▸ SUPPLIED RECORDS
Lemma length_append s1 s2 :
  String.length (String.append s1 s2) = String.length s1 + String.length s2.
Proof. induction s1 as [|c s1 IH]; simpl; [reflexivity | now rewrite IH]. Qed.

(** The derived category of a path whose first [">>"] is at position [n]. *)
Lemma category_root_first s n :
  find ">>" s = Some n ->
  category_root (Str s) = Ok (Str (Py.slice_from 2 (String.substring 0 n s))).
Proof.
  intros H. unfold category_root, Py.split. cbn [bind].
  destruct (split_go_first ">>" s EmptyString 0 n) as (rest & ->);
    [discriminate | exact H |].
  reflexivity.
Qed.

Lemma category_root_whole s :
  find ">>" s = None ->
  category_root (Str s) = Ok (Str (Py.slice_from 2 s)).
Proof.
  intros H. unfold category_root, Py.split. cbn [bind].
  now rewrite (split_go_none ">>" s EmptyString 0 H).
Qed.

Lemma category_root_prefixed pre seg rest :
  String.length pre = 2 ->
  find ">>" (pre ++ seg ++ ">>" ++ rest)%string = Some (2 + String.length seg) ->
  category_root (Str (pre ++ seg ++ ">>" ++ rest)%string) = Ok (Str seg).
Proof.
  intros Hp Hf. rewrite (category_root_first _ _ Hf).
  rewrite <- Hp, <- length_append.
  change (pre ++ seg ++ ">>" ++ rest)%string
    with (String.append pre (String.append seg (String.append ">>" rest))).
  rewrite <- append_assoc, substring_app.
  now rewrite slice_from_app.
Qed.

Section Correctness.
Variable parse : string -> float.
Variable polarity : string -> float.
Variable fmt : cell -> string.

Lemma coerce_ok c df :
  mem c (columns df) = true ->
  coerce parse c df =
  Ok {| columns := columns df;
        rows := map (fun ir => (fst ir, coerce_cell parse c (snd ir))) (rows df) |}.
Proof.
  intros H. unfold coerce. rewrite (require_ok _ _ H). cbn [bind].
  rewrite (assign_pure c (fun r => Num (to_numeric parse (r c)))).
  now rewrite (add_column_present _ _ H).
Qed.

Lemma clean_runs df :
  forallb (fun c => mem c (columns df)) clean_columns = true ->
  clean parse df =
  Ok {| columns := kept_columns (columns df);
        rows := map (fun ir => (fst ir, clean_row parse (snd ir)))
                    (filter (fun ir => keeps parse (snd ir)) (rows df)) |}.
Proof.
  intros H. unfold clean_columns in H. rewrite forallb_app in H.
  apply andb_prop in H. destruct H as [Hu Hc].
  unfold clean, drop. rewrite (require_all_ok _ _ Hu). cbn [bind].
  cbn [forallb] in Hc.
  repeat (apply andb_prop in Hc; let H := fresh "Hc" in destruct Hc as [H Hc]).
  fold (kept_columns (columns df)).
  assert (K : forall c, mem c (columns df) = true -> mem c unused_columns = false ->
                        mem c (kept_columns (columns df)) = true).
  { intros c H1 H2. now rewrite mem_kept, H1, H2. }
  rewrite dropna_ok by (cbn [columns forallb]; rewrite K; auto).
  cbn [bind columns rows].
  rewrite fillna_ok by (cbn [columns]; auto).
  cbn [bind columns rows].
  rewrite coerce_ok by (cbn [columns]; auto).
  cbn [bind columns rows].
  rewrite coerce_ok by (cbn [columns]; auto).
  cbn [bind columns rows].
  rewrite dropna_ok by (cbn [columns forallb]; rewrite !K; auto).
  cbn [bind columns rows].
  rewrite require_ok by (cbn [columns]; auto).
  cbn [bind columns rows].
  rewrite !map_map.
  rewrite select_ok.
  2:{ cbn [rows]. apply Forall_forall. intros ir Hin.
      apply filter_In in Hin. destruct Hin as [Hin _].
      apply in_map_iff in Hin. destruct Hin as (ir' & <- & _).
      cbn. eauto. }
  cbn [bind columns rows].
  rewrite coerce_ok by (cbn [columns]; auto).
  cbn [bind columns rows].
  rewrite dropna_ok by (cbn [columns forallb]; rewrite !K; auto).
  cbn [bind columns rows].
  f_equal. f_equal.
  repeat (rewrite ?map_map, ?filter_map_comm, ?filter_filter).
  rewrite (filter_ext _ (fun ir => keeps parse (snd ir))).
  - reflexivity.
  - intros ir. unfold keeps. cbn.
    now rewrite !andb_true_r, !andb_assoc.
Qed.

Lemma drop_inv ls df df' :
  drop ls df = Ok df' ->
  forallb (fun c => mem c (columns df)) ls = true
  /\ columns df' = filter (fun c => negb (mem c ls)) (columns df).
Proof.
  unfold drop. intros H. apply bind_ok in H. destruct H as (u & Hu & H).
  injection H as <-. split; [eapply require_all_inv; eauto | reflexivity].
Qed.

Lemma dropna_inv cs df df' :
  dropna cs df = Ok df' ->
  forallb (fun c => mem c (columns df)) cs = true /\ columns df' = columns df.
Proof.
  unfold dropna. intros H. apply bind_ok in H. destruct H as (u & Hu & H).
  injection H as <-. split; [eapply require_all_inv; eauto | reflexivity].
Qed.

Lemma fillna_inv c v df df' :
  fillna c v df = Ok df' ->
  mem c (columns df) = true /\ columns df' = columns df.
Proof.
  unfold fillna. intros H. apply bind_ok in H. destruct H as (u & Hu & H).
  injection H as <-. split; [eapply require_inv; eauto | reflexivity].
Qed.

Lemma coerce_inv c df df' :
  coerce parse c df = Ok df' ->
  mem c (columns df) = true /\ columns df' = columns df.
Proof.
  unfold coerce. intros H. apply bind_ok in H. destruct H as (u & Hu & H).
  apply require_inv in Hu. split; [assumption|].
  rewrite (assign_pure c (fun r => Num (to_numeric parse (r c)))) in H.
  injection H as <-. cbn [columns]. now apply add_column_present.
Qed.

Lemma select_columns p df df' : select p df = Ok df' -> columns df' = columns df.
Proof.
  unfold select. intros H. apply bind_ok in H. destruct H as (m & _ & H).
  now injection H as <-.
Qed.

Lemma clean_inv df df' :
  clean parse df = Ok df' ->
  forallb (fun c => mem c (columns df)) clean_columns = true.
Proof.
  unfold clean. intros H.
  apply bind_ok in H. destruct H as (d0 & H0 & H).
  apply drop_inv in H0. destruct H0 as [Hu E0].
  assert (K : forall c, mem c (columns d0) = true -> mem c (columns df) = true).
  { intros c Hc. rewrite E0, mem_filter in Hc. now apply andb_prop in Hc. }
  apply bind_ok in H. destruct H as (d1 & H1 & H).
  apply dropna_inv in H1. destruct H1 as [Hb E1].
  apply bind_ok in H. destruct H as (d2 & H2 & H).
  apply fillna_inv in H2. destruct H2 as [Hd E2].
  apply bind_ok in H. destruct H as (d3 & H3 & H).
  apply coerce_inv in H3. destruct H3 as [Hr E3].
  apply bind_ok in H. destruct H as (d4 & H4 & H).
  apply coerce_inv in H4. destruct H4 as [Hp E4].
  apply bind_ok in H. destruct H as (d5 & H5 & H).
  apply dropna_inv in H5. destruct H5 as [_ E5].
  apply bind_ok in H. destruct H as (u6 & _ & H).
  apply bind_ok in H. destruct H as (d6 & H6 & H).
  apply select_columns in H6.
  apply bind_ok in H. destruct H as (d7 & H7 & H).
  apply coerce_inv in H7. destruct H7 as [Hq E7].
  rewrite H6, E5, E4, E3, E2, E1 in Hq.
  rewrite E3, E2, E1 in Hp. rewrite E2, E1 in Hr. rewrite E1 in Hd.
  cbn [forallb] in Hb. rewrite andb_true_r in Hb.
  unfold clean_columns. rewrite forallb_app, Hu. cbn [forallb andb].
  now rewrite !K by assumption.
Qed.


Lemma split_go_cons sep k cur s :
exists h t, Py.split_go sep k cur s = h :: t.
Proof.
revert k cur. induction s as [|c s IH]; intros k cur; cbn [Py.split_go]; [eauto|].
destruct k; [|apply IH].
destruct (String.prefix sep (String c s)); [eauto | apply IH].
Qed.

Lemma category_root_str s :
exists s', category_root (Str s) = Ok (Str s').
Proof.
unfold category_root, Py.split. cbn [bind].
destruct (split_go_cons ">>" 0 "" s) as (h & t & E). rewrite E.
cbn. eauto.
Qed.

Lemma category_root_ok_iff v :
(exists w, category_root v = Ok w) <-> exists s, v = Str s.
Proof.
split.
- intros (w & H). destruct v as [x|s]; [discriminate | eauto].
- intros (s & ->). destruct (category_root_str s) as (s' & E). eauto.
Qed.

Lemma sentiment_ok_iff v :
(exists w, sentiment polarity v = Ok w) <-> exists s, v = Str s.
Proof.
split.
- intros (w & H). destruct v as [x|s]; [discriminate | eauto].
- intros (s & ->). simpl. eauto.
Qed.

Lemma filled_description_str r :
(exists s, fill_description r "description" = Str s)
<-> (isna (r "description") = true \/ exists s, r "description" = Str s).
Proof.
unfold fill_description. cbn.
destruct (r "description") as [x|s]; simpl.
- destruct (F64.is_nan x) eqn:E; split.
  + intros _. now left.
  + intros _. now exists "".
  + intros (s & H). discriminate.
  + intros [H | (s & H)]; discriminate.
- split; eauto.
Qed.

Lemma str_accessor_text l :
Forall (fun v => exists s, v = Str s) l -> str_accessor Object l = Ok tt.
Proof.
intros H. unfold str_accessor. destruct H as [|v l (s & ->) _].
- reflexivity.
- reflexivity.
Qed.

Lemma str_accessor_inv d l u : str_accessor d l = Ok u -> d = Object.
Proof. destruct d; [discriminate | reflexivity]. Qed.

Lemma script_runs t :
has_columns script_columns t = true ->
Forall (fun ir => well_typed (snd ir)) (kept_rows parse t) ->
description_dtype (read_csv t) = Object ->
script parse polarity fmt t =
Ok {| category_counts :=
        head 10 (value_counts (column "product_category_tree"
                                      (final_frame parse polarity t)));
      brand_counts :=
        head 10 (value_counts (column "brand" (final_frame parse polarity t)));
      frame := final_frame parse polarity t;
      cleaned_data := to_csv fmt false (final_frame parse polarity t) |}.
Proof.
intros Hc Ht Hobj. unfold has_columns, script_columns in Hc.
rewrite forallb_app in Hc. apply andb_prop in Hc. destruct Hc as [Hc Hp].
cbn [forallb] in Hp. rewrite andb_true_r in Hp.
unfold script. cbv zeta. rewrite Hobj. rewrite (clean_runs (read_csv t)) by exact Hc.
cbn [bind].
fold (kept_rows parse t). change (columns (read_csv t)) with (t_columns t).
assert (Hc' := Hc). unfold clean_columns in Hc'. rewrite forallb_app in Hc'.
apply andb_prop in Hc'. destruct Hc' as [_ Hc'].
cbn [forallb] in Hc'.
repeat (apply andb_prop in Hc'; let H := fresh "Hc" in destruct Hc' as [H Hc']).
assert (K : forall c, mem c (t_columns t) = true -> mem c unused_columns = false ->
                      mem c (kept_columns (t_columns t)) = true).
{ intros c H1 H2. now rewrite mem_kept, H1, H2. }
unfold categorise. rewrite require_ok by (cbn [columns]; auto).
cbn [bind].
rewrite assign_ok.
2:{ cbn [rows]. apply Forall_forall. intros ir Hin.
    apply in_map_iff in Hin. destruct Hin as (ir' & <- & Hin).
    rewrite Forall_forall in Ht. apply Ht in Hin. destruct Hin as [(s & Hs) _].
    cbn. rewrite Hs. destruct (category_root_str s) as (s' & E). eauto. }
cbn [bind columns rows].
rewrite (add_column_present "product_category_tree") by auto.
rewrite map_map. cbn [fst snd].
rewrite require_ok by (cbn [columns]; auto).
cbn [bind].
unfold add_description_length.
rewrite require_ok by (cbn [columns]; auto).
cbn [bind].
rewrite str_accessor_text.
2:{ unfold column. cbn [rows]. rewrite map_map. apply Forall_forall. intros v Hin.
    apply in_map_iff in Hin. destruct Hin as (ir' & <- & Hin).
    rewrite Forall_forall in Ht. apply Ht in Hin. destruct Hin as [_ Hs].
    apply filled_description_str in Hs. destruct Hs as (s & Hs).
    cbn in Hs |- *. eauto. }
cbn [bind].
rewrite (assign_pure "description_length" (fun r => str_len (r "description"))).
cbn [bind columns rows]. rewrite map_map. cbn [fst snd].
unfold add_discount_percentage.
rewrite require_ok by (cbn [columns]; rewrite mem_add_column, K; auto).
rewrite require_ok by (cbn [columns]; rewrite mem_add_column, K; auto).
cbn [bind].
rewrite assign_ok.
2:{ cbn [rows]. apply Forall_forall. intros ir Hin.
    apply in_map_iff in Hin. destruct Hin as (ir' & <- & Hin).
    cbn. eauto. }
cbn [bind columns rows]. rewrite map_map. cbn [fst snd].
unfold add_sentiment.
rewrite require_ok by (cbn [columns]; rewrite !mem_add_column, K; auto).
cbn [bind].
rewrite assign_ok.
2:{ cbn [rows]. apply Forall_forall. intros ir Hin.
    apply in_map_iff in Hin. destruct Hin as (ir' & <- & Hin).
    rewrite Forall_forall in Ht. apply Ht in Hin. destruct Hin as [_ Hd].
    apply filled_description_str in Hd. destruct Hd as (s & Hs).
    cbn in Hs |- *. rewrite Hs. simpl. eauto. }
cbn [bind columns rows]. rewrite map_map. cbn [fst snd].
f_equal. unfold column, final_frame. cbn [rows]. rewrite !map_map.
f_equal.
Qed.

▸ DIRECTIONS FOR THIS TASK
Using only the listing above, restate exactly the lines from the line containing "category_root (Str s) = Ok (Str (Py.slice_from 2 s))." through the line containing "kept_columns (columns df);", both included.

▸ SOLUTION
  category_root (Str s) = Ok (Str (Py.slice_from 2 s)).
Proof.
  intros H. unfold category_root, Py.split. cbn [bind].
  now rewrite (split_go_none ">>" s EmptyString 0 H).
Qed.

Lemma category_root_prefixed pre seg rest :
  String.length pre = 2 ->
  find ">>" (pre ++ seg ++ ">>" ++ rest)%string = Some (2 + String.length seg) ->
  category_root (Str (pre ++ seg ++ ">>" ++ rest)%string) = Ok (Str seg).
Proof.
  intros Hp Hf. rewrite (category_root_first _ _ Hf).
  rewrite <- Hp, <- length_append.
  change (pre ++ seg ++ ">>" ++ rest)%string
    with (String.append pre (String.append seg (String.append ">>" rest))).
  rewrite <- append_assoc, substring_app.
  now rewrite slice_from_app.
Qed.

Section Correctness.
Variable parse : string -> float.
Variable polarity : string -> float.
Variable fmt : cell -> string.

Lemma coerce_ok c df :
  mem c (columns df) = true ->
  coerce parse c df =
  Ok {| columns := columns df;
        rows := map (fun ir => (fst ir, coerce_cell parse c (snd ir))) (rows df) |}.
Proof.
  intros H. unfold coerce. rewrite (require_ok _ _ H). cbn [bind].
  rewrite (assign_pure c (fun r => Num (to_numeric parse (r c)))).
  now rewrite (add_column_present _ _ H).
Qed.

Lemma clean_runs df :
  forallb (fun c => mem c (columns df)) clean_columns = true ->
  clean parse df =
  Ok {| columns := kept_columns (columns df);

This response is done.